I was surprised the most at how the body just takes over. I always though that labour was something that you could control, that when the [doctor] tells you to push, you are doing all the work. However that's not the case. Your body does the pushing, and you just help it along a bit by bearing down. And oddly enough, bearing down, was actually relieving some of the pain, rather than adding to it. I was quite vocal during contractions, making low sounds really helped, my husband told me I sounded like a cow, and I felt like it too. I have been told that labour will turn you into an animal...I just didn't realize the animal it would turn me into was a cow.
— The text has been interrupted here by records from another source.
(** * MemoraeAI reminder engine: a shallow embedding and its properties

    The development follows the two source files that make up the reminder
    engine:

    - [reminder_scheduler.py]: [ReminderScheduler.parse_time] (the time
      expression resolver), [schedule_reminder], [cancel_reminder] and the
      job store they drive;
    - [bot.py]: [TelegramBot.extract_reminder_from_text] (the phrase
      extractor), [create_reminder_from_message] (the submission layer) and
      [send_reminder_async] (the delivery step).

    Python values are modelled as follows.  A [str] is a [string] whose
    characters are the code points 0..255 (Latin-1); case mapping and the
    whitespace class are the Unicode ones restricted to that range.  A
    [datetime] in the scheduler's fixed zone is the number of microseconds
    since 0001-01-01 00:00 on the wall clock of that zone, with Python's
    range check written out ([OverflowError] outside years 1..9999).  The
    zone (Asia/Kolkata) has had one constant UTC offset since 1945, so
    comparing two aware datetimes is comparing their wall-clock values.
    Exceptions are values of the error type [res]. *)

From Stdlib Require Import ZArith Ascii List Bool Lia.
From Stdlib Require String.
From stdpp Require Import base tactics option list gmap strings pretty sorting.

Local Open Scope Z_scope.

(** ** Python string operations *)

Module PyStr.

(** [str.isspace] on one character. *)
Definition isspace (c : ascii) : bool :=
  let n := nat_of_ascii c in
  ((9 <=? n) && (n <=? 13) || (28 <=? n) && (n <=? 32)
   || (n =? 133) || (n =? 160))%nat.

(** [str.lower] on one character: A-Z and the accented capitals
    U+00C0..U+00DE (except the multiplication sign U+00D7). *)
Definition lower_char (c : ascii) : ascii :=
  let n := nat_of_ascii c in
  if ((65 <=? n) && (n <=? 90)
      || (192 <=? n) && (n <=? 222) && negb (n =? 215))%nat
  then ascii_of_nat (n + 32) else c.

Fixpoint lower (s : string) : string :=
  match s with
  | EmptyString => EmptyString
  | String c r => String (lower_char c) (lower r)
  end.

Fixpoint lstrip (s : string) : string :=
  match s with
  | EmptyString => EmptyString
  | String c r => if isspace c then lstrip r else s
  end.

Fixpoint rstrip (s : string) : string :=
  match s with
  | EmptyString => EmptyString
  | String c r =>
      match rstrip r with
      | EmptyString => if isspace c then EmptyString else String c EmptyString
      | r' => String c r'
      end
  end.

(** [s.strip()] *)
Definition strip (s : string) : string := rstrip (lstrip s).

(** [s.startswith(p)] *)
Fixpoint startswith (p s : string) : bool :=
  match p, s with
  | EmptyString, _ => true
  | String a p', String b s' => if Ascii.eqb a b then startswith p' s' else false
  | String _ _, EmptyString => false
  end.

(** [s[n:]] and [s[:n]] for a non-negative [n]. *)
Fixpoint drop (n : nat) (s : string) : string :=
  match n, s with
  | O, _ => s
  | S n', String _ r => drop n' r
  | S _, EmptyString => EmptyString
  end.

Fixpoint take (n : nat) (s : string) : string :=
  match n, s with
  | O, _ => EmptyString
  | S n', String c r => String c (take n' r)
  | S _, EmptyString => EmptyString
  end.

(** [sub in s] *)
Fixpoint contains (sub s : string) : bool :=
  if startswith sub s then true
  else match s with
       | EmptyString => false
       | String _ r => contains sub r
       end.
One of the hardest things to do was change positions. I was facing the edge of the pool and hanging over it, at one point even gripping my husbands toes. I was told it would be easier to crouch and so I had to not only turn myself around but then get off my knees and onto my feet. I ended up getting shifted and turned by my husband because I felt no ability to move myself like that. within minutes the head was visible and all I could think was that it would be quite a while still until this child was out. I was able to feel the head emerge with my hand, and what I felt seemed so small that I thought it would require hours of pushing to get the rest out but the midwives kept saying " almost there, almost there" and " push through the burn, don't stop" Let me tell you, there is a burning sensation and that sensation is probably the worst part of labour...and it only lasts a couple of seconds and then suddenly the head just popped out and a couple seconds later and one push the shoulders and the rest of the baby. It was a mere 3 hours later, 7:28 to be exact.
That moment when your child is out and placed in your arms is incredible. The sense of relief, and shock and joy is overwhelming.
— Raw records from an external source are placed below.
(** The result is the trip handed to [onAddTrip], if any; an update goes to
    [onUpdateTrip]. A rejection of the generation does not reach the
    caller. *)
Definition handleSubmit (trips : list Trip) : M Cells (option Trip) :=
  snap ← get_ui;
  match plannerMode snap with
  | Ai => try_catch handleAiGeneration (λ _, mret ());; mret None
  | Manual =>
      let form := Planner.formState (planner snap) in
      if negb (truthy (prop form "startDate")) || negb (truthy (prop form "endDate"))
      then mret None
      else
        added ← match Planner.editing (planner snap) with
                | Some tid =>
                    match List.find (λ t, bool_decide (prop t "id" = VStr tid)) trips with
                    | Some existingTrip =>
                        emit (EUpdateTrip (form ∪ existingTrip));; mret None
                    | None => mret None
                    end
                | None =>
                    w ← get_world;
                    mret (Some (newTrip (clock w) form))
                end;
        set_ui (setShowForm false);;
        resetForm;;
        mret added
  end.
End Submit.

(** The fields of a [Date] the calendar reads: [getFullYear()],
    [getMonth()] (from 0) and [getDate()]. *)
Record JsDate : Type := mkDate {
  getFullYear : Z;
  getMonth : Z;
  getDate : Z
}.

Fixpoint zeros (n : nat) : string :=
  match n with
  | O => ""
  | S n' => String "0" (zeros n')
  end.

(** [s.padStart(n, '0')] *)
Definition padStart0 (n : nat) (s : string) : string :=
  zeros (n - String.length s) +:+ s.

Definition toLocalISOString (date : JsDate) : string :=
  pretty (getFullYear date) +:+ "-" +:+
  padStart0 2 (pretty (getMonth date + 1)) +:+ "-" +:+
  padStart0 2 (pretty (getDate date)).

(** [a < v] and [a > v] for a date string [a] and a cell of the form, which
    holds a string by its type (or [undefined], copied from a trip); a date
    string is no number, so a cell that is not text compares false. *)
Definition lt_cell (a : string) (v : JsVal) : bool :=
  match v with
  | VStr b => String.ltb a b
  | _ => false
  end.
Definition gt_cell (a : string) (v : JsVal) : bool :=
  match v with
  | VStr b => String.ltb b a
  | _ => false
  end.

Definition handleDateClick (date : JsDate) : M Cells unit :=
  snap ← get_ui;
  let form := Planner.formState (planner snap) in
  let dateStr := toLocalISOString date in
  let startDate := prop form "startDate" in
  let endDate := prop form "endDate" in
  if negb (truthy startDate) || (truthy startDate && truthy endDate) then
    set_ui (on_planner (Planner.setFormState
      (<["endDate" := VStr ""]> (<["startDate" := VStr dateStr]> form))))
  else
    (if lt_cell dateStr startDate then
       set_ui (on_planner (Planner.setFormState
         (<["endDate" := startDate]> (<["startDate" := VStr dateStr]> form))))
     else
       set_ui (on_planner (Planner.setFormState (<["endDate" := VStr dateStr]> form))));;
    set_ui (setShowCalendar false).

Definition isSelected (form : gmap string JsVal) (dateStr : string) : bool :=
  bool_decide (VStr dateStr = prop form "startDate")
  || bool_decide (VStr dateStr = prop form "endDate").

Definition isInRange (form : gmap string JsVal) (dateStr : string) : bool :=
  if negb (truthy (prop form "startDate")) || negb (truthy (prop form "endDate"))
  then false
  else gt_cell dateStr (prop form "startDate") && lt_cell dateStr (prop form "endDate").

End PlannerForm.

(** ** More outcomes and sample data *)

(** The identifier to save passes every check of [saveEditedId]. *)
Definition valid_new_id (s : Settings.State) : Prop :=
  let newId := toUpperCase (trim (Settings.tempId s)) in
  newId ≠ "" ∧ newId ≠ Settings.syncId s
  ∧ (4 ≤ String.length newId)%nat ∧ test_id_regex newId = true.

(** A collector open on the conflict of trip A, with the remote choice. *)
Definition settings_conflict : Settings.State :=
  Settings.mkState "SYNC" false Settings.Idle false ""
    [mkConflict "A" (VStr "Alps") "budget" (VNum 100) (VNum 200)]
    (Some bothAB) {[ "A" := Remote ]} true.

(** Trip A open in the version panel with a note typed. *)
Definition plannerWithNote : Planner.State :=
  Planner.mkState (Some "A") ∅ true [] "draft" false "" false.

(** The form held by the cells. *)
Definition form_of (c : PlannerForm.Cells) : gmap string JsVal :=
  Planner.formState (PlannerForm.planner c).

(** Both dates of a form are set. *)
Definition has_dates (form : gmap string JsVal) : Prop :=
  truthy (prop form "startDate") = true ∧ truthy (prop form "endDate") = true.

(** The cells once a submitted form is closed. *)
Definition closed_form (c : PlannerForm.Cells) : PlannerForm.Cells :=
  PlannerForm.setPlannerMode PlannerForm.Manual
    (PlannerForm.on_planner (PlannerForm.setEditingTripId None)
       (PlannerForm.on_planner (Planner.setFormState PlannerForm.emptyForm)
          (PlannerForm.setShowForm false c))).

(** Opening a trip in the form and submitting at once. *)
Definition edit_then_submit (ai : M PlannerForm.Cells unit) (trip : Trip)
    (trips : list Trip) : M PlannerForm.Cells (option Trip) :=
  PlannerForm.handleEditClick trip;; PlannerForm.handleSubmit ai trips.

(** A filled form, and the cells of a new trip, of trip A being edited and
    of an untouched form with the calendar open. *)
Definition formFilled : gmap string JsVal :=
  {[ "title" := VStr "Alps, again";
     "location" := VStr "Chamonix";
     "startDate" := VStr "2024-05-03";
     "endDate" := VStr "2024-05-10";
     "description" := VStr "";
     "budget" := VNum 300 ]}.
Definition cellsNew : PlannerForm.Cells :=
  PlannerForm.mkCells
    (Planner.mkState None formFilled false [] "" false "" false)
    true PlannerForm.Manual false "".
Definition cellsEditA : PlannerForm.Cells :=
  PlannerForm.mkCells
    (Planner.mkState (Some "A") formFilled false [] "" false "" false)
    true PlannerForm.Manual false "".
Definition cellsBlank : PlannerForm.Cells :=
  PlannerForm.mkCells
    (Planner.mkState None PlannerForm.emptyForm false [] "" false "" false)
    true PlannerForm.Manual true "".

(** A trip with dates and no budget. *)
Definition tripC : Trip :=
  {[ "id" := VStr "C"; "title" := VStr "Crete"; "location" := VStr "Chania";
     "startDate" := VStr "2024-06-01"; "endDate" := VStr "2024-06-08";
     "itinerary" := VJson "{}" ]}.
I am very happy and relieved that I was able to do a home birth. Many people have asked me how the home-water birth was, I can tell you I wouldn't have it any other way. I cannot compare it to any other birth since I have only experienced this one type, but I know that the water birth was for me. I loved being at home, knowing my surroundings, having the option to still consume food and drinks while in labour, not having medical staff push pain meds on me.
Speaking of pain, I did this completely drug free (with the exception of an antibiotic due to testing positive for GBS) Although it was the worst pain I have ever experienced, it was tolerable. I ended up with about 5-7 stitches, and they were all surface tears, so having a water birth does not prevent tearing, but perhaps it might prevent serious tearing.
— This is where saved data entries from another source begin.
Lemma X10_special_db_bypasses_versions_witness :
  observe (TableByName sampleEnv 0 (sampleSnapshot 1)
                       (sampleCIStr "information_schema") (sampleCIStr "tables")
                       NewData)
  = observe (TableByName sampleEnv 3 (sampleSnapshot 9)
                         (sampleCIStr "information_schema") (sampleCIStr "tables")
                         (add sampleEnv NewData (sampleItem "db" "t1" 1 5)
                              (sampleTable 1 "t1" false))).
Proof.
  apply (X10_special_db_bypasses_versions sampleEnv 0 3).
  - reflexivity.
  - reflexivity.
Defined.

Lemma X12_noRefill_lookups_leave_cache_contents_witness :
  let d := add sampleEnv NewData (sampleItem "db" "t1" 1 5) (sampleTable 1 "t1" false) in
  exists a d' tr,
    tableByID sampleEnv 0 (sampleSnapshot 7) 1 true d = Returned a d' tr /\
    ~ In (EvCacheSet {| tck_tableID := 1; tck_schemaVersion := 7 |}) tr.
Proof.
  intros d.
  destruct (X12_noRefill_lookups_leave_cache_contents
              sampleEnv (fun _ _ _ => KlDBNotExists) 0 (sampleSnapshot 7))
    as [H1 _].
  edestruct (fun a d' tr => H1 1 d a d' tr) as (_ & _ & H3).
  { lazy. reflexivity. }
  eexists. eexists. eexists. split; [lazy; reflexivity | apply H3].
Defined.

(** ** Loading a table *)

Lemma loadTableRetry_flashbacks (env : Env) (tblID dbID ts : Z) :
  forall n fuel attempt,
    (forall i, (i < n)%nat -> GetTable env ts dbID tblID (attempt + i) = KvFlashback) ->
    (n < fuel)%nat ->
    loadTableRetry env fuel attempt tblID dbID ts
    = loadTableRetry env (fuel - n) (attempt + n) tblID dbID ts.
Proof.
  induction n as [|n IH]; intros fuel attempt Hfl Hfuel.
  - rewrite Nat.sub_0_r, Nat.add_0_r. reflexivity.
  - destruct fuel as [|fuel]; [lia|]. simpl.
    pose proof (Hfl 0%nat ltac:(lia)) as H0. rewrite Nat.add_0_r in H0. rewrite H0.
    rewrite (IH fuel (S attempt)).
    + f_equal. lia.
    + intros i Hi. replace (S attempt + i)%nat with (attempt + S i)%nat by lia.
      apply Hfl. lia.
    + lia.
Qed.

(** X15: [loadTableInfo] sits out the flashback errors of the metadata
    store and acts on its first other reply, the store being left as it is:
    a descriptor is turned into a handle, a nil descriptor gives
    [ErrTableNotExists], any other error makes it panic; and if the budget
    of passes is used up by flashbacks it has not returned. *)
Theorem X15_loadTableInfo_acts_on_first_other_reply :
  forall (env : Env) (fuel n : nat) (tblID dbID ts ver : Z) (d : Data),
    (forall i, (i < n)%nat -> GetTable env ts dbID tblID i = KvFlashback) ->
    ((fuel <= n)%nat -> loadTableInfo env fuel tblID dbID ts ver d = OutOfFuel) /\
    ((n < fuel)%nat ->
     (GetTable env ts dbID tblID n = KvFailure ->
      loadTableInfo env fuel tblID dbID ts ver d = Panicked) /\
     (GetTable env ts dbID tblID n = KvValue None ->
      loadTableInfo env fuel tblID dbID ts ver d
      = Returned (inr ErrTableNotExists) d [EvLoadTable tblID dbID ts ver]) /\
     (forall tblInfo,
         GetTable env ts dbID tblID n = KvValue (Some tblInfo) ->
         loadTableInfo env fuel tblID dbID ts ver d
         = Returned (match TableFromMeta env dbID tblInfo with
                     | Some t => inl t
                     | None => inr ErrExternal
                     end) d [EvLoadTable tblID dbID ts ver])).
Proof.
  intros env fuel n tblID dbID ts ver d Hfl. split.
  - intros Hle. unfold loadTableInfo.
    assert (G : forall f a, (forall i, (i < f)%nat ->
                                       GetTable env ts dbID tblID (a + i) = KvFlashback) ->
                            loadTableRetry env f a tblID dbID ts = None).
    { induction f as [|f IH]; intros a Ha; simpl; auto.
      pose proof (Ha 0%nat ltac:(lia)) as H0. rewrite Nat.add_0_r in H0. rewrite H0.
      apply IH. intros i Hi. replace (S a + i)%nat with (a + S i)%nat by lia.
      apply Ha. lia. }
    rewrite G; auto. intros i Hi. apply Hfl. lia.
  - intros Hlt. unfold loadTableInfo.
    rewrite (loadTableRetry_flashbacks env tblID dbID ts n fuel 0); auto.
    simpl (0 + n)%nat.
    destruct (fuel - n)%nat as [|f] eqn:Ef; [lia|]. simpl.
    split; [|split].
    + intros ->. reflexivity.
    + intros ->. reflexivity.
    + intros tblInfo ->. destruct (TableFromMeta env dbID tblInfo); reflexivity.
Qed.

Lemma X15_loadTableInfo_acts_on_first_other_reply_witness :
  loadTableInfo sampleEnv 1 1 1 0 7 NewData
  = Returned (inr ErrTableNotExists) NewData [EvLoadTable 1 1 0 7].
Proof.
  destruct (X15_loadTableInfo_acts_on_first_other_reply
              sampleEnv 1 0 1 1 0 7 NewData) as [_ H].
  - intros i Hi. lia.
  - destruct H as (_ & H & _); [lia|]. apply H. reflexivity.
Defined.

(** ** The version-timestamp log, again *)

(** X16: a version that [getVersionByTS] returns is a version recorded in
    the log, with a known timestamp not after [ts]; and when every entry of
    the log has an unknown timestamp or one after [ts] it returns
    [(0, false)]. *)
Theorem X16_getVersionByTS_returns_recorded_versions :
  forall (isd : Data) (ts : Z),
    (forall V, getVersionByTS isd ts = (V, true) ->
               exists vt, In vt (versionTimestamps isd) /\ vt_schemaVersion vt = V /\
                          timestamp vt <> 0 /\ timestamp vt <= ts) /\
    (Forall (skipped ts) (versionTimestamps isd) ->
     getVersionByTS isd ts = (0, false)).
Proof.
  intros isd ts. unfold getVersionByTS, getVersionByTSNoLock. split.
  - intros V H. apply getVersionByTSLoop_found in H.
    destruct H as (pre & vt & post & E & _ & Hns & HV & _).
    exists vt. split; [rewrite E; apply in_or_app; simpl; auto|].
    split; [exact HV|]. unfold skipped in Hns. lia.
  - intros Hall.
    destruct (getVersionByTSLoop_cases ts (versionTimestamps isd) None)
      as [H | (vt & Hin & H)]; auto.
    apply getVersionByTSLoop_found in H.
    destruct H as (pre & x & post & E & _ & Hns & _).
    rewrite Forall_forall in Hall. exfalso. apply Hns. apply Hall.
    rewrite E. apply in_or_app. simpl. auto.
Qed.

Lemma X16_getVersionByTS_returns_recorded_versions_witness :
  getVersionByTS sampleLog 40 = (0, false).
Proof.
  apply (proj2 (X16_getVersionByTS_returns_recorded_versions sampleLog 40)).
  repeat constructor; right; simpl; lia.
Defined.

(** ** Evicting a table *)

(** X17: [EvictTable] on a table the snapshot finds by name empties the two
    cache keys of the table, the one under the snapshot version and the one
    under the entry's own version, and nothing else: every other key and
    every index stay as they were; on a table the snapshot does not find it
    changes nothing. *)
Theorem X17_EvictTable_empties_two_keys :
  forall (is_ : infoschemaV2) (d : Data) (schema tbl : string),
    let r := search (byName d) (schemaMetaVersion is_)
                    (endByName schema tbl) eqByName in
    let d' := EvictTable is_ d schema tbl in
    let k1 := {| tck_tableID := tableID (fst r);
                 tck_schemaVersion := schemaMetaVersion is_ |} in
    let k2 := {| tck_tableID := tableID (fst r);
                 tck_schemaVersion := schemaVersion (fst r) |} in
    (snd r = false -> d' = d) /\
    (snd r = true ->
     cached (tableCache d') k1 = None /\
     cached (tableCache d') k2 = None /\
     (forall k, k <> k1 -> k <> k2 ->
                cached (tableCache d') k = cached (tableCache d) k) /\
     byID d' = byID d /\ byName d' = byName d /\
     tableInfoResident d' = tableInfoResident d /\ pid2tid d' = pid2tid d).
Proof.
  intros is_ d schema tbl r d' k1 k2. subst d'. unfold EvictTable. fold r.
  destruct r as [itm ok] eqn:Er. simpl in k1, k2. simpl snd. split.
  - intros ->. reflexivity.
  - intros ->. simpl negb. cbv iota. simpl tableCache.
    fold k1. fold k2. split; [|split; [|split]].
    + destruct (tableCacheKey_eqb k1 k2) eqn:E.
      * apply tableCacheKey_eqb_eq in E. rewrite E. apply cached_sieveRemove_same.
      * rewrite cached_sieveRemove_other.
        -- apply cached_sieveRemove_same.
        -- intros Heq. rewrite Heq in E.
           assert (tableCacheKey_eqb k2 k2 = true) by (apply tableCacheKey_eqb_eq; auto).
           congruence.
    + apply cached_sieveRemove_same.
    + intros k H1 H2. rewrite !cached_sieveRemove_other; auto.
    + repeat split.
Qed.

Lemma X17_EvictTable_empties_two_keys_witness :
  let d := add sampleEnv NewData (sampleItem "db" "t1" 1 5) (sampleTable 1 "t1" false) in
  cached (tableCache (EvictTable (sampleSnapshot 7) d "db" "t1"))
         {| tck_tableID := 1; tck_schemaVersion := 5 |} = None /\
  EvictTable (sampleSnapshot 3) d "db" "t1" = d.
Proof.
  intros d. split.
  - destruct (X17_EvictTable_empties_two_keys (sampleSnapshot 7) d "db" "t1")
      as [_ H].
    destruct H as (_ & H & _); [reflexivity | exact H].
  - destruct (X17_EvictTable_empties_two_keys (sampleSnapshot 3) d "db" "t1")
      as [H _].
    apply H. reflexivity.
Defined.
I think being Dutch has a large part to do with why I chose a home birth. We, as in Dutch folk, seem to think that since home birth worked well for my mother and her mother before her, it will work for me. We don't need to medicalise birth and should keep out of a hospital, what needs to be kept out. Or we are just stubborn. But here is a good article that basically explains why the Dutch cherish their home births
If you are thinking of doing a home birth don't let anyone discourage you. I've had a couple odd responses when I said I was doing a home birth, the most common one being "ew" and "she shouldn't do that for her first one" . These are the types of comments you need to ignore. There is nothing "ew" about birth whether at home or in a hospital, and you should do your first birth in whatever setting makes you most comfortable, for me that was a home birth. Remember that as long as your pregnancy is normal, then a home birth, attended by a midwife is completely safe. So if you want to do a home birth, at least know you've got me on your side, and probably a large chunk of The Netherlands.